• WORK ORDER:
The records should be restated exactly from their first line through the line with "wf_lwm i e : i" in it.

• RECORD EXCERPTS:
(* ===== verification/VbbmThms.v ===== *)
(** * Correctness of the VBBM

    The segment invariant [wf], the finite map [abs] the table stands for, the
    specification of every table operation against that map, and exactness of
    the undo log. *)

From S2P Require Import Prelude Chain Hasher Undoable Vbbm.
From stdpp Require Import prelude gmap strings.
Local Open Scope Z_scope.

Module VBBMThms.
Import VBBM.

Definition live (e : VBBMEntry) : bool := used e.
Definition key (e : VBBMEntry) : Z * Z := (lbid e, verID e).
Definition val (e : VBBMEntry) : Z * Z := (vbOID e, vbFBO e).
Definition bucket (nb : Z) (e : VBBMEntry) : Z := bucket_of (hash_key (lbid e) (verID e)) nb.

(** The map [<LBID, VerID> -> <vbOID, vbFBO>] a segment stands for. *)
Definition abs (g : Seg) : gmap (Z * Z) (Z * Z) := contents live key val (storage g).

(** Segment invariant, with [n] entries in use. *)
Record wf_n (n : Z) (g : Seg) : Prop := {
  wf_cap : zlen (storage g) = vbCapacity (hdr g);
  wf_nb : zlen (hashBuckets g) = numHashBuckets (hdr g);
  wf_nbpos : 0 < numHashBuckets (hdr g) < 2 ^ 31;
  wf_files : zlen (files g) = nFiles (hdr g);
  wf_tab : table_ok next live (bucket (numHashBuckets (hdr g))) (hashBuckets g) (storage g);
  wf_count : live_count live (storage g) = n;
  wf_lwm0 : 0 <= vbLWM (hdr g);
  wf_lwm i e : i < vbLWM (hdr g) -> zget (storage g) i = Some e -> live e = true;
  wf_uniq : uniq live key (storage g) }.

Definition wf (g : Seg) : Prop := wf_n (vbCurrentSize (hdr g)) g.

Lemma live_lbid e : live e = true <-> lbid e <> -1.
Proof. unfold live, used. destruct (Z.eqb_spec (lbid e) (-1)); naive_solver. Qed.

Lemma not_live_lbid e : live e = false <-> lbid e = -1.
Proof. unfold live, used. destruct (Z.eqb_spec (lbid e) (-1)); naive_solver. Qed.

Lemma abs_Some g k x :
  uniq live key (storage g) ->
  abs g !! k = Some x <->
  exists i e, zget (storage g) i = Some e /\ live e = true /\ key e = k /\ val e = x.
Proof. apply contents_Some. Qed.

(** Where an insertion goes. *)
Lemma insert_slot_wf n g :
  wf_n n g -> n < vbCapacity (hdr g) ->
  exists i e0, zget (storage g) i = Some e0 /\ live e0 = false /\ vbLWM (hdr g) <= i /\
    (forall j x, j < i -> zget (storage g) j = Some x -> live x = true) /\
    find_empty used (storage g) (length (storage g)) (vbLWM (hdr g)) = Val i.
Proof.
  intros Hwf Hn. apply (insert_slot live); [apply (wf_lwm0 _ _ Hwf)|apply (wf_lwm _ _ Hwf)|].
  apply (free_slot live); [apply (wf_lwm0 _ _ Hwf)|apply (wf_lwm _ _ Hwf)|].
  by rewrite (wf_count _ _ Hwf), (wf_cap _ _ Hwf).
Qed.

Lemma bucket_in_range n g e :
  wf_n n g -> exists h, zget (hashBuckets g) (bucket (numHashBuckets (hdr g)) e) = Some h.
Proof.
  intros Hwf. apply zget_is_Some. rewrite (wf_nb _ _ Hwf). apply bucket_of_range.
  apply (wf_nbpos _ _ Hwf).
Qed.

(** ** Undo records *)
Lemma mkrec l g recs d :
  read_loc l g = Val d ->
  makeUndoRecord l g recs = Val (recs ++ [{| start := l; data := d |}]).
Proof. intros H. unfold makeUndoRecord. simpl. rewrite H. by destruct l. Qed.

Lemma read_header g : read_loc (LHeader (shmkey g)) g = Val (DHeader (hdr g)).
Proof. unfold read_loc. simpl. by rewrite Z.eqb_refl. Qed.

Lemma read_size g : read_loc (LSize (shmkey g)) g = Val (DInt (vbCurrentSize (hdr g))).
Proof. unfold read_loc. simpl. by rewrite Z.eqb_refl. Qed.

Lemma read_entry g i e :
  zget (storage g) i = Some e -> read_loc (LEntry (shmkey g) i) g = Val (DEntry e).
Proof. intros H. unfold read_loc, aget. simpl. by rewrite Z.eqb_refl, H. Qed.

Lemma read_bucket g i h :
  zget (hashBuckets g) i = Some h -> read_loc (LBucket (shmkey g) i) g = Val (DInt h).
Proof. intros H. unfold read_loc, aget. simpl. by rewrite Z.eqb_refl, H. Qed.

(** Undoing one record of the current segment. *)
Lemma restore_header k h r g :
  k = shmkey g -> restore ({| start := LHeader k; data := DHeader h |} :: r) g = restore r (set_hdr h g).
Proof. intros ->. simpl. unfold write_loc. simpl. by rewrite Z.eqb_refl. Qed.

Lemma restore_size k n r g :
  k = shmkey g ->
  restore ({| start := LSize k; data := DInt n |} :: r) g
  = restore r (set_hdr (with_size n (hdr g)) g).
Proof. intros ->. simpl. unfold write_loc. simpl. by rewrite Z.eqb_refl. Qed.

Lemma restore_entry k i e r g :
  k = shmkey g -> 0 <= i < zlen (storage g) ->
  restore ({| start := LEntry k i; data := DEntry e |} :: r) g
  = restore r (set_storage (zset (storage g) i e) g).
Proof.
  intros -> [x Hx]%zget_is_Some. simpl. unfold write_loc, aget. simpl. by rewrite Z.eqb_refl, Hx.
Qed.

Lemma restore_bucket k i b r g :
  k = shmkey g -> 0 <= i < zlen (hashBuckets g) ->
  restore ({| start := LBucket k i; data := DInt b |} :: r) g
  = restore r (set_buckets (zset (hashBuckets g) i b) g).
Proof.
  intros -> [x Hx]%zget_is_Some. simpl. unfold write_loc, aget. simpl. by rewrite Z.eqb_refl, Hx.
Qed.

Ltac undo_steps :=
  repeat first
    [ rewrite restore_header by done
    | rewrite restore_size by done
    | rewrite restore_entry by (simpl; rewrite ?zlen_zset; done)
    | rewrite restore_bucket by (simpl; rewrite ?zlen_zset; done)
    | progress cbn [rev app shmkey hdr files hashBuckets storage set_hdr set_files set_buckets set_storage] ].

(** The three records [_insert] logs. *)
Definition insert_log (g : Seg) (i b : Z) (e : VBBMEntry) (h : Z) : list (ImageDelta Loc Data) :=
  [{| start := LHeader (shmkey g); data := DHeader (hdr g) |};
   {| start := LEntry (shmkey g) i; data := DEntry e |};
   {| start := LBucket (shmkey g) b; data := DInt h |}].

Lemma insert_log_ok g recs i b e h :
  zget (storage g) i = Some e -> zget (hashBuckets g) b = Some h ->
  (r1 ← makeUndoRecord (LHeader (shmkey g)) g recs;
   r2 ← makeUndoRecord (LEntry (shmkey g) i) g r1;
   makeUndoRecord (LBucket (shmkey g) b) g r2) = Val (recs ++ insert_log g i b e h).
Proof.
  intros Hi Hb. erewrite mkrec by apply read_header. simpl.
  erewrite mkrec by (by apply read_entry). simpl.
  erewrite mkrec by (by apply read_bucket). by rewrite <- !app_assoc.
Qed.

(** [_insert] never leaves the array, adds exactly the entry and logs what it
    overwrites. *)
Lemma _insert_spec n g e loading recs :
  wf_n n g -> n < vbCapacity (hdr g) -> lbid e <> -1 -> abs g !! key e = None ->
  exists g' recs', _insert e g loading recs = Val (g', recs') /\
    wf_n (n + 1) g' /\ abs g' = <[key e := val e]> (abs g) /\
    shmkey g' = shmkey g /\ files g' = files g /\
    hdr g' = with_LWM (vbLWM (hdr g')) (hdr g) /\
    (if loading then recs' = recs else undoes g recs g' recs').
Proof.
  intros Hwf Hn He Hnone.
  destruct (insert_slot_wf _ _ Hwf Hn) as (i & e0 & Hi & Hd & Hle & Hall & Hfind).
  destruct (bucket_in_range _ _ e Hwf) as [h Hh]. unfold bucket in Hh.
  unfold _insert. rewrite Hfind. simpl. unfold aget. rewrite Hh. simpl.
  pose proof (zget_Some_range _ _ _ Hi) as Hri.
  pose proof (zget_Some_range _ _ _ Hh) as Hrh.
  assert (Hlive' : live (with_next h e) = true) by (by apply live_lbid).
  erewrite insert_log_ok by done.
  exists (mkSeg (shmkey g) (with_LWM i (hdr g)) (files g)
            (zset (hashBuckets g) (bucket_of (hash_key (lbid e) (verID e)) (numHashBuckets (hdr g))) i)
            (zset (storage g) i (with_next h e))), (if loading then recs else recs ++ insert_log g i (bucket (numHashBuckets (hdr g)) e) e0 h).
  split; [by destruct loading|]. split_and!.
  - destruct Hwf as [Hcap Hnb Hnbp Hfl Htab Hct Hl0 Hl Hu]. split; simpl; try done.
    + by rewrite zlen_zset.
    + by rewrite zlen_zset.
    + eapply table_ok_insert; try done.
    + erewrite live_count_zset by done. rewrite Hct, Hd, Hlive'. simpl. lia.
    + lia.
    + intros j x Hj [(-> & -> & _)|[_ Hx]]%zget_zset_Some; [done|]. eauto.
    + eapply uniq_insert; [done..|]. apply Hnone.
  - unfold abs. simpl. erewrite contents_insert; try done. apply (wf_uniq _ _ Hwf).
  - done.
  - done.
  - destruct (hdr g); done.
  - destruct loading; [done|]. 
    eexists. split; [done|]. unfold insert_log, bucket. undo_steps.
    rewrite !zset_zset, !zset_id by done. by destruct g.
Qed.

(** ** Search *)
Definition matches (l v : Z) (e : VBBMEntry) : bool := (lbid e =? l) && (verID e =? v).

Lemma matches_key l v e : matches l v e = true <-> key e = (l, v).
Proof.
  unfold matches, key. destruct (Z.eqb_spec (lbid e) l), (Z.eqb_spec (verID e) v); naive_solver.
Qed.

(** [getIndex] finds exactly the entries of the map: on a hit it returns the
    entry's index, its predecessor and bucket, otherwise -1. *)
Lemma getIndex_spec n g l v :
  wf_n n g ->
  let b := bucket_of (hash_key l v) (numHashBuckets (hdr g)) in
  match abs g !! (l, v) with
  | None => exists p, getIndex l v g = Val (-1, p, b)
  | Some x => exists i prev e h l1 l2,
      getIndex l v g = Val (i, prev, b) /\ zget (storage g) i = Some e /\ live e = true /\
      key e = (l, v) /\ val e = x /\ zget (hashBuckets g) b = Some h /\
      chain next (storage g) h (l1 ++ (i, e) :: l2) /\
      ((l1 = [] /\ prev = -1) \/ exists l0 ep, l1 = l0 ++ [(prev, ep)])
  end.
Proof.
  intros Hwf b. destruct (bucket_in_range _ _ (mkEntry l v 0 0 0) Hwf) as [h Hh].
  unfold bucket in Hh. simpl in Hh. fold b in Hh.
  unfold getIndex. fold b. unfold aget. rewrite Hh. simpl.
  destruct (table_find next live (bucket (numHashBuckets (hdr g))) (hashBuckets g) (storage g) b h
              (matches l v) (wf_tab _ _ Hwf) Hh)
    as [[Hno [q Hq]]|(l1 & i & e & l2 & prev & Hc & Hq & Hm & Hi & Hl & Hp)].
  { intros e Hm%matches_key _. unfold key in Hm. unfold bucket, b. by simplify_eq. }
  - destruct (abs g !! (l, v)) as [x|] eqn:Hx.
    + exfalso. apply abs_Some in Hx as (i & e & Hi & Hl & Hk & _); [|apply (wf_uniq _ _ Hwf)].
      apply matches_key in Hk. specialize (Hno _ _ Hi Hl). congruence.
    + destruct (Z.eqb_spec h (-1)); [eauto|]. unfold matches in Hq. rewrite Hq. eauto.
  - apply matches_key in Hm.
    assert (Hx : abs g !! (l, v) = Some (val e)).
    { apply abs_Some; [apply (wf_uniq _ _ Hwf)|]. eauto 10. }
    rewrite Hx. destruct (Z.eqb_spec h (-1)) as [->|].
    { inversion Hc as [Ha Hb|i' e' l' Hg']; [by destruct l1|]. apply zget_Some_range in Hg'. lia. }
    unfold matches in Hq. rewrite Hq. exists i, prev, e, h, l1, l2. naive_solver.
Qed.

(** [lookup] reads the map. *)
Lemma lookup_abs s l v :
  wf (seg s) -> 0 <= l -> 0 <= v -> lookup l v s = Val (abs (seg s) !! (l, v)).
Proof.
  intros Hwf Hl Hv. unfold lookup. destruct (Z.ltb_spec l 0), (Z.ltb_spec v 0); try lia.
  pose proof (getIndex_spec _ _ l v Hwf) as Hg. simpl in Hg.
  destruct (abs (seg s) !! (l, v)) as [x|].
  - destruct Hg as (i & prev & e & h & l1 & l2 & -> & Hi & _ & _ & <- & _). simpl.
    pose proof (zget_Some_range _ _ _ Hi). destruct (Z.eqb_spec i (-1)); [lia|].
    unfold aget. by rewrite Hi.
  - destruct Hg as [p ->]. done.
Qed.

(** ** Symbolic steps of the object's writes *)
Lemma wp_makeUndo f s d Q :
  read_loc (f (shmkey (seg s))) (seg s) = Val d ->
  Q tt (set_undo (undoRecords s ++ [{| start := f (shmkey (seg s)); data := d |}]) s) ->
  wp (makeUndo f) s Q.
Proof. intros Hr HQ. unfold wp, makeUndo. by rewrite (mkrec _ _ _ _ Hr). Qed.

Lemma wp_upd_entry i f s e (Q : unit -> t -> Prop) :
  zget (storage (seg s)) i = Some e ->
  Q tt (set_seg (set_storage (zset (storage (seg s)) i (f e)) (seg s)) s) -> wp (upd_entry i f) s Q.
Proof. intros Hi HQ. unfold wp, upd_entry. by rewrite Hi. Qed.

• TASK ANSWER:
(* ===== verification/VbbmThms.v ===== *)
(** * Correctness of the VBBM

    The segment invariant [wf], the finite map [abs] the table stands for, the
    specification of every table operation against that map, and exactness of
    the undo log. *)

From S2P Require Import Prelude Chain Hasher Undoable Vbbm.
From stdpp Require Import prelude gmap strings.
Local Open Scope Z_scope.

Module VBBMThms.
Import VBBM.

Definition live (e : VBBMEntry) : bool := used e.
Definition key (e : VBBMEntry) : Z * Z := (lbid e, verID e).
Definition val (e : VBBMEntry) : Z * Z := (vbOID e, vbFBO e).
Definition bucket (nb : Z) (e : VBBMEntry) : Z := bucket_of (hash_key (lbid e) (verID e)) nb.

(** The map [<LBID, VerID> -> <vbOID, vbFBO>] a segment stands for. *)
Definition abs (g : Seg) : gmap (Z * Z) (Z * Z) := contents live key val (storage g).

(** Segment invariant, with [n] entries in use. *)
Record wf_n (n : Z) (g : Seg) : Prop := {
  wf_cap : zlen (storage g) = vbCapacity (hdr g);
  wf_nb : zlen (hashBuckets g) = numHashBuckets (hdr g);
  wf_nbpos : 0 < numHashBuckets (hdr g) < 2 ^ 31;
  wf_files : zlen (files g) = nFiles (hdr g);
  wf_tab : table_ok next live (bucket (numHashBuckets (hdr g))) (hashBuckets g) (storage g);
  wf_count : live_count live (storage g) = n;
  wf_lwm0 : 0 <= vbLWM (hdr g);
  wf_lwm i e : i < vbLWM (hdr g) -> zget (storage g) i = Some e -> live e = true;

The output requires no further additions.